Exercise objective
In the data that follows, find the line with "rewrite <- seq_shift, map_map."; transcribe it, every later line up to the one with "with ((strlen text", and that line as well, exactly and with no others.

Information given
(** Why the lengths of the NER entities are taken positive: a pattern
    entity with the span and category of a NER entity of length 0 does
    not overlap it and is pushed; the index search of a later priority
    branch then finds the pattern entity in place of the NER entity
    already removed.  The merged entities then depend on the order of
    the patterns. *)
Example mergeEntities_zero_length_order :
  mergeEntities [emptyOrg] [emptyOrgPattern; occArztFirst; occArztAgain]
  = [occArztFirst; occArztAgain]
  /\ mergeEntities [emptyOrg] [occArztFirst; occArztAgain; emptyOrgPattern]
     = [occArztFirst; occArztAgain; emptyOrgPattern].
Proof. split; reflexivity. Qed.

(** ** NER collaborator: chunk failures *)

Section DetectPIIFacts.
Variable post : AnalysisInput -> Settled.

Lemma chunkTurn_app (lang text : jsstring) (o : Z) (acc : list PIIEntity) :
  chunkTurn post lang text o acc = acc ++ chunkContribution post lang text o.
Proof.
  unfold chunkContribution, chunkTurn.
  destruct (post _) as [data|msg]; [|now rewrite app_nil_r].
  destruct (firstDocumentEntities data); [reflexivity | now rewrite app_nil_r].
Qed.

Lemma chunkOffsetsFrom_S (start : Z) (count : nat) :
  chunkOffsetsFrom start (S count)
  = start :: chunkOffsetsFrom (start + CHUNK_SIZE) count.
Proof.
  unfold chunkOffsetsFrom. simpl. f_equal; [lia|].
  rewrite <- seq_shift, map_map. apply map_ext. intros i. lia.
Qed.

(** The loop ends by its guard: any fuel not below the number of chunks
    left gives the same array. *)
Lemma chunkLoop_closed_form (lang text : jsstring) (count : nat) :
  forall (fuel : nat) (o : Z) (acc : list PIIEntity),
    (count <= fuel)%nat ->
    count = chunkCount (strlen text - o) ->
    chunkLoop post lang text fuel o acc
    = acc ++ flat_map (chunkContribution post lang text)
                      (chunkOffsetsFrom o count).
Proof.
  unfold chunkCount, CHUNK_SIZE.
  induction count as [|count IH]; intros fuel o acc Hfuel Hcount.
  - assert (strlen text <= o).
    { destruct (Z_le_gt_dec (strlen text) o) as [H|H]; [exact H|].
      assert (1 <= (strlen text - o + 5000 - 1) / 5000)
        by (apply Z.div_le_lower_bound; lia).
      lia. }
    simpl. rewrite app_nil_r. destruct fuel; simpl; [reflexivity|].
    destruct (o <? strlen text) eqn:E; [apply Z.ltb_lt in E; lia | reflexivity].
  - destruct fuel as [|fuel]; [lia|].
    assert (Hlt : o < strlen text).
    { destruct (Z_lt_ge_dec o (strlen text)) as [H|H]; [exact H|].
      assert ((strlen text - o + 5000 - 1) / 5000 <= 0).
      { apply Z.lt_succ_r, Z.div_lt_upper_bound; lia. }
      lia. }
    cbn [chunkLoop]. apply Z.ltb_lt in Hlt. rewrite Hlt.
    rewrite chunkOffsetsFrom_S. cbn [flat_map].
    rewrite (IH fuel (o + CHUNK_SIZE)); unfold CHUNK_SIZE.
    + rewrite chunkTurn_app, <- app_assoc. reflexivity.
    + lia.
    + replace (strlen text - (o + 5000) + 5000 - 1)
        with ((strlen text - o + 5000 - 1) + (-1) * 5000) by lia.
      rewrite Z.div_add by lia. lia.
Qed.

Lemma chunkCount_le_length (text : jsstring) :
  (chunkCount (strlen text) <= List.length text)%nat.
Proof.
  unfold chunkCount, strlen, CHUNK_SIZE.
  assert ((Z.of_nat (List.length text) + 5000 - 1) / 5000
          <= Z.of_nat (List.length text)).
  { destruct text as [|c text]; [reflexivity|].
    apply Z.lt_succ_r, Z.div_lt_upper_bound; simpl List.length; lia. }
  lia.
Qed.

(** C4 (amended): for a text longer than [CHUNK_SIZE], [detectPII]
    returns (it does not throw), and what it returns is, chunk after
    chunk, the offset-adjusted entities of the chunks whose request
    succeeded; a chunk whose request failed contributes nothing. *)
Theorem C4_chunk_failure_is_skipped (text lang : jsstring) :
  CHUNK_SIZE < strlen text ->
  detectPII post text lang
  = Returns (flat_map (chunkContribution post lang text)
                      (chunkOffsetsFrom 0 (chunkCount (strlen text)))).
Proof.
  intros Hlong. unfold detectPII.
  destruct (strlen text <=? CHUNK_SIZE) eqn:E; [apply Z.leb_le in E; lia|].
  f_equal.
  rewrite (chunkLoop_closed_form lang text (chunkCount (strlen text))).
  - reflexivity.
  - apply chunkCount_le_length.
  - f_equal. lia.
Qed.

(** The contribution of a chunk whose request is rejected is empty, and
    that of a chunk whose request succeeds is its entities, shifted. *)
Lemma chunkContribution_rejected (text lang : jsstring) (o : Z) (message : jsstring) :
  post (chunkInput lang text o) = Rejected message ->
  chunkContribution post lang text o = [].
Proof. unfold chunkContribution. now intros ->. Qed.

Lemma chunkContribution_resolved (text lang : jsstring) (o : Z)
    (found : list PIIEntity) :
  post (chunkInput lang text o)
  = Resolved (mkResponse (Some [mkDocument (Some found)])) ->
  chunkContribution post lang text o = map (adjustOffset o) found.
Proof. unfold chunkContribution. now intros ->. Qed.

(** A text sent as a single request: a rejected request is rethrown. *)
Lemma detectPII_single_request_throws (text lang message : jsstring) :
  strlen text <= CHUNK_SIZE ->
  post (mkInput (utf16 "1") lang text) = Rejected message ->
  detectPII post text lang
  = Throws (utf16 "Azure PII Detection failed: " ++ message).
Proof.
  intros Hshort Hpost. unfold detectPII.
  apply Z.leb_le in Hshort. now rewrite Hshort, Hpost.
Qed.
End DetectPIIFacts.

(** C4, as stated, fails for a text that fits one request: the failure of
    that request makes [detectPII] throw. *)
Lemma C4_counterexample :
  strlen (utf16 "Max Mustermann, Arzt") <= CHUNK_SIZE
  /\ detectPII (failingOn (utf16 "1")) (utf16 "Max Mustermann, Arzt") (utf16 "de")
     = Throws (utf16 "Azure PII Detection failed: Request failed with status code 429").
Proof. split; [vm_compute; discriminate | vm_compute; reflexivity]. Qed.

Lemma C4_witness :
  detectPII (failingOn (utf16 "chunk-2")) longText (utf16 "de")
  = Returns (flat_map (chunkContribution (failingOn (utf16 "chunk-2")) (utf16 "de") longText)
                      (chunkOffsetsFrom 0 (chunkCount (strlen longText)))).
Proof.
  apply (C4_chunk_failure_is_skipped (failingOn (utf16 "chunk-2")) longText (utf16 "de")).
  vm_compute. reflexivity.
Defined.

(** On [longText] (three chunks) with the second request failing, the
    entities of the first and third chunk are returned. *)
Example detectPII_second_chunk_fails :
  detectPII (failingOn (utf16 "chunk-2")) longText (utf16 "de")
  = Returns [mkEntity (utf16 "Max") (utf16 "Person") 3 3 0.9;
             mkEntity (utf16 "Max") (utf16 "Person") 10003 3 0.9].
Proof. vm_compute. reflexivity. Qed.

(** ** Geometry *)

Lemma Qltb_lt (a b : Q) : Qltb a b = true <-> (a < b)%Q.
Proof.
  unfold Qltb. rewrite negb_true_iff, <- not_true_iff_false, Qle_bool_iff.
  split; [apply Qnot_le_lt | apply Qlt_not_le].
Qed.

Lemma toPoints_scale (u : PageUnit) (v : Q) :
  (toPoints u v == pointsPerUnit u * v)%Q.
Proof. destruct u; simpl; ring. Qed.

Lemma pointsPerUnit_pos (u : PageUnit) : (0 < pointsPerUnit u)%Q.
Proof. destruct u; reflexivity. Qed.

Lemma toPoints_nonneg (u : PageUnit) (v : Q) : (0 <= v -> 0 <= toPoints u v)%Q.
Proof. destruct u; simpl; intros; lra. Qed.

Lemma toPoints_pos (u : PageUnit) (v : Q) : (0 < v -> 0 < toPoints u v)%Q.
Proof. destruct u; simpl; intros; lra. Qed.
---
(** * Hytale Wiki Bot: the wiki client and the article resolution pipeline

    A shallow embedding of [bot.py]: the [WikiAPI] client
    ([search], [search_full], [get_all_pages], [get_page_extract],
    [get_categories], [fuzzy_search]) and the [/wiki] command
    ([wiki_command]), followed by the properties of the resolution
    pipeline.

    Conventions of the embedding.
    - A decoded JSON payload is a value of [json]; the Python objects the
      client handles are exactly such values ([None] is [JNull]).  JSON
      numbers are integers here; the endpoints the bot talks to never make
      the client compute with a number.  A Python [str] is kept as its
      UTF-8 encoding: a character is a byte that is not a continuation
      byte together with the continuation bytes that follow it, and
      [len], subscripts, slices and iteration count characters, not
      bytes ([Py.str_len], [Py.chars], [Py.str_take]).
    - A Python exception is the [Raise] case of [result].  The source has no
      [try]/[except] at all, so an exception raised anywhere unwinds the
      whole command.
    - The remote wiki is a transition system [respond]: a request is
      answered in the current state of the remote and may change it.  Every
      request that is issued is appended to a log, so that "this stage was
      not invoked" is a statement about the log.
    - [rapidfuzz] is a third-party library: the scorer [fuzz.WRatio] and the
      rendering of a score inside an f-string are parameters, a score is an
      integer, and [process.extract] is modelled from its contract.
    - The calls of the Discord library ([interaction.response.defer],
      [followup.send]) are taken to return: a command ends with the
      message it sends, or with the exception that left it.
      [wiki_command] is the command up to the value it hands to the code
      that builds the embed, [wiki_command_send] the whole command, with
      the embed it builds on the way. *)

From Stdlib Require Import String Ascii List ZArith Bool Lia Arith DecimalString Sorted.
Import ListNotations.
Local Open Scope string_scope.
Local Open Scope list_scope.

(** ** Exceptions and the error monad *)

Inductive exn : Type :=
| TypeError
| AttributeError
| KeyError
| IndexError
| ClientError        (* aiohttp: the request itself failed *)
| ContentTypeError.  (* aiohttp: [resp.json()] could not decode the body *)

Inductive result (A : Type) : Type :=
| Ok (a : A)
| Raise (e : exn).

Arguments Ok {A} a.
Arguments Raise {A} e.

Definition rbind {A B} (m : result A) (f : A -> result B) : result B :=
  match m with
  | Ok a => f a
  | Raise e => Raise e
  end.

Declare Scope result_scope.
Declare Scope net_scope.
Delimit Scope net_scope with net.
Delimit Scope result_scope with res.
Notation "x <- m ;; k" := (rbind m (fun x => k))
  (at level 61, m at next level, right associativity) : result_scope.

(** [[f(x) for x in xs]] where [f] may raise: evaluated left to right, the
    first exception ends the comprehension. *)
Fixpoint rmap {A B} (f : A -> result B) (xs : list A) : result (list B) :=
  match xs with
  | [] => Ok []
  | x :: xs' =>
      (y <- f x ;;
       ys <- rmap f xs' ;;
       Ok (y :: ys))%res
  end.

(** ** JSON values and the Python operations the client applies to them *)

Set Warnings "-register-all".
==
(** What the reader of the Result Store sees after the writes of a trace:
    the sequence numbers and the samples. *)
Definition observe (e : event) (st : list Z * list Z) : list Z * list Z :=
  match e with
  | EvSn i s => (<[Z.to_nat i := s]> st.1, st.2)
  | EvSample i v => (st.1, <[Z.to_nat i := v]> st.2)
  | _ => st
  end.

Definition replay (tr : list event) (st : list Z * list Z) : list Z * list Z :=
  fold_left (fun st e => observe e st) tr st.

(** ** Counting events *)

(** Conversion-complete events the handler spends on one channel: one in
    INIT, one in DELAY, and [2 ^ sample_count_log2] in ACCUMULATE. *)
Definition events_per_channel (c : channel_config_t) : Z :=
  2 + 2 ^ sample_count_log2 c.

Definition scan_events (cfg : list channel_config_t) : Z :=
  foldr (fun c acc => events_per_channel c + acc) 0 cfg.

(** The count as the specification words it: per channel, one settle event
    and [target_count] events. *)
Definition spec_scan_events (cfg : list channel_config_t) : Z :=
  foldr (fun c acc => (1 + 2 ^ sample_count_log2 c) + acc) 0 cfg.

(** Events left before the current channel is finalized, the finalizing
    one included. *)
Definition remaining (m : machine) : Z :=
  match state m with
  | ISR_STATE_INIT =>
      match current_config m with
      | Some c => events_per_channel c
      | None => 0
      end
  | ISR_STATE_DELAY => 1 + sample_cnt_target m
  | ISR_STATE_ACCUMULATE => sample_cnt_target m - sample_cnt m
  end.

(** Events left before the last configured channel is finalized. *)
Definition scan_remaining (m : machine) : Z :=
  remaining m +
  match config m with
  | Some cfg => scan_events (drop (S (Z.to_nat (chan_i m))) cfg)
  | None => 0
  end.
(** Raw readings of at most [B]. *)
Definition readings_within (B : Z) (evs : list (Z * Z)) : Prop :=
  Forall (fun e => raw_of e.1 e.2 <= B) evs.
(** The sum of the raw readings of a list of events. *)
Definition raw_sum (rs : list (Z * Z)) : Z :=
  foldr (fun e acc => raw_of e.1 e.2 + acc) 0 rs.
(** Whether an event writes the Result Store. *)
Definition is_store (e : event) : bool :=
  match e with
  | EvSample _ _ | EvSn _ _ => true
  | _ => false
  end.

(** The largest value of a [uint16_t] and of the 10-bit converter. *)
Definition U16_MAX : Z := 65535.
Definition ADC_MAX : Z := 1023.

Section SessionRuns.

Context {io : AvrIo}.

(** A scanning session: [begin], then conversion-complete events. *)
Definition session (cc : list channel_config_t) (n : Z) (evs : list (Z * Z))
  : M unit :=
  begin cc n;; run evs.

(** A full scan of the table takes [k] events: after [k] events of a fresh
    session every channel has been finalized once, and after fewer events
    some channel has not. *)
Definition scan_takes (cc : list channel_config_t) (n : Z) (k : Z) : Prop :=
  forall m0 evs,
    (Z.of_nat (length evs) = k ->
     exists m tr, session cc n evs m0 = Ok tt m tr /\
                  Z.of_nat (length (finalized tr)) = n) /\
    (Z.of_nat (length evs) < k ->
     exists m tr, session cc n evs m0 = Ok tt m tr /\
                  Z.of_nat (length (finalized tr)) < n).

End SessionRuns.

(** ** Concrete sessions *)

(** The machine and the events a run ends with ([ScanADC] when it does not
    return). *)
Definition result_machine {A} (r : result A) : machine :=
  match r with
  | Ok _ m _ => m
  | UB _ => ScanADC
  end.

Result
  rewrite <- seq_shift, map_map. apply map_ext. intros i. lia.
Qed.

(** The loop ends by its guard: any fuel not below the number of chunks
    left gives the same array. *)
Lemma chunkLoop_closed_form (lang text : jsstring) (count : nat) :
  forall (fuel : nat) (o : Z) (acc : list PIIEntity),
    (count <= fuel)%nat ->
    count = chunkCount (strlen text - o) ->
    chunkLoop post lang text fuel o acc
    = acc ++ flat_map (chunkContribution post lang text)
                      (chunkOffsetsFrom o count).
Proof.
  unfold chunkCount, CHUNK_SIZE.
  induction count as [|count IH]; intros fuel o acc Hfuel Hcount.
  - assert (strlen text <= o).
    { destruct (Z_le_gt_dec (strlen text) o) as [H|H]; [exact H|].
      assert (1 <= (strlen text - o + 5000 - 1) / 5000)
        by (apply Z.div_le_lower_bound; lia).
      lia. }
    simpl. rewrite app_nil_r. destruct fuel; simpl; [reflexivity|].
    destruct (o <? strlen text) eqn:E; [apply Z.ltb_lt in E; lia | reflexivity].
  - destruct fuel as [|fuel]; [lia|].
    assert (Hlt : o < strlen text).
    { destruct (Z_lt_ge_dec o (strlen text)) as [H|H]; [exact H|].
      assert ((strlen text - o + 5000 - 1) / 5000 <= 0).
      { apply Z.lt_succ_r, Z.div_lt_upper_bound; lia. }
      lia. }
    cbn [chunkLoop]. apply Z.ltb_lt in Hlt. rewrite Hlt.
    rewrite chunkOffsetsFrom_S. cbn [flat_map].
    rewrite (IH fuel (o + CHUNK_SIZE)); unfold CHUNK_SIZE.
    + rewrite chunkTurn_app, <- app_assoc. reflexivity.
    + lia.
    + replace (strlen text - (o + 5000) + 5000 - 1)
        with ((strlen text - o + 5000 - 1) + (-1) * 5000) by lia.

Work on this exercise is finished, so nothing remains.